--- RECORDS SUPPLIED ---
Lemma stateAtLanguageBlock_view (prevProps p : Props) (w : World) :
  keepsModel (cursorPositionHandler p) ->
  keepsModel (commandHandler p) ->
  let w3 := stateAtLanguageBlock prevProps p w in
  timers w3 = timers w /\
  (forall u, is_Some (models w3 !! u) <-> is_Some (models w !! u)) /\
  (ed_model <$> editor w3) = (ed_model <$> editor w).
Proof.
  intros H1 H2 w3. subst w3.
  split; [apply stateAtLanguageBlock_timers|].
  rewrite stateAtLanguageBlock_eq.
  destruct (updatePrologue_editor p w) as [He Hm].
  split.
  - intros u. rewrite syncValue_state.
    destruct (str_neq (value prevProps) (value p) &&
              str_neq (editorValue (st (updatePrologue p w))) (value p));
      [|rewrite Hm; reflexivity].
    destruct (editorModel (st (updatePrologue p w))) as [[u0 m0]|];
      [|rewrite Hm; reflexivity].
    cbn [models set_models]. rewrite Hm. apply lookup_alter_is_Some.
  - rewrite syncValue_editor, He.
    destruct (editor w) as [e|]; [|reflexivity]. cbn. f_equal.
    transitivity (ed_model (default (fun e => e) (cursorPositionHandler p) e)).
    + destruct (commandHandler p) as [f|] eqn:E; [|reflexivity].
      cbn. apply (H2 f). reflexivity.
    + destruct (cursorPositionHandler p) as [f|] eqn:E; [|reflexivity].
      cbn. apply (H1 f). reflexivity.
Qed.

Lemma componentDidUpdate_pending (prevProps p : Props) (w : World) :
  keepsModel (cursorPositionHandler p) ->
  keepsModel (commandHandler p) ->
  pendingInvariant w -> pendingInvariant (st (didUpdate prevProps p w)).
Proof.
  intros H1 H2 Hinv.
  destruct (editor w) eqn:He.
  2:{ unfold componentDidUpdate. rewrite bind_gets, He. exact Hinv. }
  assert (Hl : editor w <> None) by congruence.
  destruct (stateAtLanguageBlock_view prevProps p w H1 H2) as (Ht & Hd & Hed).
  set (w3 := stateAtLanguageBlock prevProps p w) in *.
  assert (Hinv3 : pendingInvariant w3).
  { intros u Hu. rewrite Ht in Hu. destruct (Hinv u Hu) as [Ha Hb].
    split; [apply Hd; exact Ha|rewrite Hed; exact Hb]. }
  destruct (componentDidUpdate_language_cases createCellUri platformEOL
              prevProps p w Hl)
    as [Hview|(oldUri & m & Hm & Hx & Hmod & Htim & Hnew)];
    fold w3 in Hview || fold w3 in Hm, Hx, Hmod.
  - apply (pendingInvariant_view _ _ Hview Hinv3).
  - intros u Hu. rewrite Htim in Hu. rewrite Hmod, Hnew.
    set (newUri := createCellUri (contentRef p) (id p) (language p)) in *.
    assert (Hreg : is_Some (models w3 !! u)).
    { apply elem_of_app in Hu. destruct Hu as [Hu|Hu].
      - rewrite <- Ht in Hu. apply (Hinv3 u Hu).
      - apply list_elem_of_singleton in Hu. inversion Hu; subst u.
        destruct (editorModel_inv w3 oldUri m Hm) as (e0 & _ & _ & Hr).
        rewrite Hr. eauto. }
    assert (Hne : u <> newUri).
    { intros E. rewrite E, Hx in Hreg. destruct Hreg as [? Hreg]. discriminate. }
    split.
    + rewrite lookup_insert_ne by congruence. exact Hreg.
    + congruence.
Qed.

Lemma handleEvent_pending (e : Event) (w : World) :
  quietEvent e -> pendingInvariant w -> pendingInvariant (st (handle e w)).
Proof.
  destruct e as [prevProps p|p|p b|p lw info|p d|]; cbn [handleEvent quietEvent].
  - intros [H1 H2]. apply componentDidUpdate_pending; assumption.
  - intros _. apply pendingInvariant_view.
    assert (H : preserves sameModelView (onResize p)) by (unfold_blocks; kept_auto).
    apply H.
  - intros _. apply pendingInvariant_view. rewrite bind_gets.
    destruct (intersectObservation w); [|reflexivity].
    assert (H : preserves sameModelView (onIntersecting p b))
      by (unfold_blocks; kept_auto).
    apply H.
  - intros _. apply pendingInvariant_view.
    assert (H : preserves sameModelView (contentSizeChanged p lw info))
      by (unfold_blocks; kept_auto).
    apply H.
  - intros _. apply pendingInvariant_view.
    assert (H : preserves sameModelView (requestLayout p d))
      by (unfold_blocks; kept_auto).
    apply H.
  - intros _ _ u Hu. destruct (runTimers_state w) as (_ & Ht & _).
    rewrite Ht in Hu. apply elem_of_nil in Hu. contradiction.
Qed.

Lemma handleEvents_pending (es : list Event) (w : World) :
  Forall quietEvent es -> pendingInvariant w ->
  pendingInvariant (st (handleAll es w)).
Proof.
  intros Hq. revert w. induction Hq as [|e es He _ IH]; intros w Hinv.
  - exact Hinv.
  - cbn [handleEvents]. rewrite st_bind. apply IH.
    apply handleEvent_pending; assumption.
Qed.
---
• **TASK ITEM**: If a line of the entries holds the word "quietEvent", copy it out.

• **RESPONSE BELOW**:
  quietEvent e -> pendingInvariant w -> pendingInvariant (st (handle e w)).
  destruct e as [prevProps p|p|p b|p lw info|p d|]; cbn [handleEvent quietEvent].
  Forall quietEvent es -> pendingInvariant w ->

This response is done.